2026 Real Estate & Construction Industry Predictions

The real estate and construction industry has  weathered years of disruption, from supply  chain chaos and natural disasters to labor  shortages and interest rate volatility. As companies look ahead, 2026 is shaping up  to be another year of change and challenge. 

Emerging trends in technology, artificial  intelligence (AI), labor, and are cementing  into permanent market forces that could  fundamentally change how firms build and  operate. We expect the companies that thrive  in 2026 to be those that recognize these shifts  early and invest in the capabilities required  to capitalize on them. Transformation is  no longer an exploratory project — it must become a core business discipline.
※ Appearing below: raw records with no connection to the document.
(* ===== verification/WsClose.v ===== *)
(** * How a WebSocket session ends for the application

    [internal_crates/web-transport-ws/src/session.rs]: the [closed] signal that
    [SessionState::run], the task of [Session::new], [Session::close] and
    [Session::closed] share. It is a [tokio::sync::watch], of which the class [Watch]
    holds what the documentation promises. *)
From Stdlib Require Import NArith Lia Bool.
From stdpp Require Import base list option.
From S2P Require Import Prelude Utf8 WsFrame WsSession WsStreams.
Import WsErr(Error).

(** [watch::Sender]: it keeps its value and counts its receivers. *)
Class Watch := {
  watch : Type;
  watch_new : option Error -> watch;
  value : watch -> option Error;
  receivers : watch -> nat;
  subscribe : watch -> watch;
  drop_receiver : watch -> watch;
  send : option Error -> watch -> watch;
}.

(** [send] fails when every receiver has been dropped, and then the value is not made
    available to later receivers. *)
Class WatchLaws `{Watch} := {
  new_value e : value (watch_new e) = e;
  new_receivers e : receivers (watch_new e) = O;
  subscribe_value w : value (subscribe w) = value w;
  subscribe_receivers w : receivers (subscribe w) = S (receivers w);
  drop_value w : value (drop_receiver w) = value w;
  drop_receivers w : receivers (drop_receiver w) = pred (receivers w);
  send_value e w : value (send e w) = if (receivers w =? 0)%nat then value w else e;
  send_receivers e w : receivers (send e w) = receivers w;
}.

Module Signal.
Section Signal.
Context `{Watch}.

(** [Session::new] *)
Definition new : watch := watch_new None.

(** [run] begins by subscribing. *)
Definition run_begin (w : watch) : watch := subscribe w.

(** A frame or message that closes the session, seen by [run]. *)
Definition run_closed (e : Error) (w : watch) : watch := send (Some e) w.

(** [run] has returned, with its receiver; the task then sends the reason. *)
Definition run_end (e : Error) (w : watch) : watch := send (Some e) (drop_receiver w).

(** [Session::close] *)
Definition close (code : N) (reason : String) (w : watch) : watch :=
  send (Some (snd (Session.close code reason))) w.

(** [Session::closed]: it subscribes and waits for a value. *)
Definition closed_begin (w : watch) : watch := subscribe w.

Definition closed_poll (w : watch) : option Error * watch :=
  match value w with
  | Some e => (Some e, drop_receiver w)
  | None => (None, w)
  end.
End Signal.
End Signal.

(** What tasks that wait for the end can do: begin, be polled, be dropped. *)
Inductive waiter := Begin | Poll | Cancel.

Section Closing.
Context `{WatchLaws}.

(** The results of the polls. *)
Fixpoint waiting (l : list waiter) (w : watch) : list (option Error) :=
  match l with
  | [] => []
  | Begin :: l => waiting l (Signal.closed_begin w)
  | Poll :: l => let (r, w) := Signal.closed_poll w in r :: waiting l w
  | Cancel :: l => waiting l (drop_receiver w)
  end.

Lemma waiting_value l w : Forall (fun r => r = value w) (waiting l w).
Proof.
  revert w. induction l as [|[] l IH]; intros w; cbn [waiting]; [constructor|..].
  - specialize (IH (Signal.closed_begin w)). unfold Signal.closed_begin in *. by rewrite subscribe_value in IH.
  - unfold Signal.closed_poll. destruct (value w) as [e|] eqn:Ev; constructor; [done| |done|by rewrite <- Ev].
    specialize (IH (drop_receiver w)). by rewrite drop_value, Ev in IH.
  - specialize (IH (drop_receiver w)). by rewrite drop_value in IH.
Qed.

(** Whether [closed] ever returns. While [run] executes, a close by
    the peer or by [close] is kept: every [closed] from then on returns it. But when
    [run] returns without one, the reason is kept only if a task is waiting in
    [closed] at that moment. Otherwise nothing is recorded, and every later [closed]
    waits for ever; and so it does when [close] is called before the backend task has
    run for the first time. *)
Theorem ws_closed (w : watch) (e : Error) (code : N) (reason : String) (l : list waiter) :
  value w = None ->
  (receivers w <> O ->
     Forall (fun r => r = Some e) (waiting l (Signal.run_closed e w)) /\
     Forall (fun r => r = Some (WsErr.ConnectionClosed code reason)) (waiting l (Signal.close code reason w))) /\
  (receivers w = 1%nat -> Forall (fun r => r = None) (waiting l (Signal.run_end e w))) /\
  ((1 < receivers w)%nat -> Forall (fun r => r = Some e) (waiting l (Signal.run_end e w))) /\
  Forall (fun r => r = None) (waiting l (Signal.run_begin (Signal.close code reason Signal.new))).
Proof.
  intros Hv. split; [|split; [|split]].
  - intros Hr. split; (eapply Forall_impl; [apply waiting_value|]; intros r ->).
    + unfold Signal.run_closed. rewrite send_value. by destruct (Nat.eqb_spec (receivers w) 0).
    + unfold Signal.close. rewrite send_value. by destruct (Nat.eqb_spec (receivers w) 0).
  - intros Hr. eapply Forall_impl; [apply waiting_value|]. intros r ->.
    unfold Signal.run_end. by rewrite send_value, drop_receivers, Hr, drop_value.
  - intros Hr. eapply Forall_impl; [apply waiting_value|]. intros r ->.
    unfold Signal.run_end. rewrite send_value, drop_receivers. by destruct (Nat.eqb_spec (pred (receivers w)) 0); [lia|].
  - eapply Forall_impl; [apply waiting_value|]. intros r ->. unfold Signal.run_begin, Signal.close, Signal.new.
    by rewrite subscribe_value, send_value, new_receivers, new_value.
Qed.
End Closing.

(** A value and a count are such a channel. *)
Definition demo_watch : Watch := {|
  watch := option Error * nat;
  watch_new e := (e, O);
  value := fst;
  receivers := snd;
  subscribe w := (w.1, S w.2);
  drop_receiver w := (w.1, pred w.2);
  send e w := (if (w.2 =? 0)%nat then w.1 else e, w.2);
|}.

Lemma demo_watch_laws : @WatchLaws demo_watch.
Proof. by split. Qed.

(** A peer sends a text message: the session ends, and nobody learns of it. *)
Lemma ws_closed_witness :
  Forall (fun r => r = None)
    (@waiting demo_watch [Begin; Poll; Poll] (@Signal.run_end demo_watch WsErr.NoText (@Signal.run_begin demo_watch (@Signal.new demo_watch)))).
Proof.
  exact (proj1 (proj2 (@ws_closed demo_watch demo_watch_laws (@Signal.run_begin demo_watch (@Signal.new demo_watch)) WsErr.NoText 0
    (lossy []) [Begin; Poll; Poll] eq_refl)) eq_refl).
Defined.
Here are BDO’s six real estate and construction industry predictions for the new year. 

1. Data Center Demand Drives Infrastructure Innovation

AI proliferation and cryptocurrency mining continue to fuel explosive demand for computing power in 2026. But data  center development faces critical constraints around power  generation, transmission capacity, site selection requirements, labor availability, and cooling systems that traditional energy  infrastructure cannot solve.

In response to these challenges, we expect to see accelerated adoption of alternative power sources in 2026, including small modular nuclear reactors (SMRs) for on-site generation, distributed renewable energy projects, fuel cells, and advanced cooling techniques like liquid and immersion cooling. Facilities may also deploy smart grid management systems that leverage AI to predict energy needs, balance loads, and reduce waste. 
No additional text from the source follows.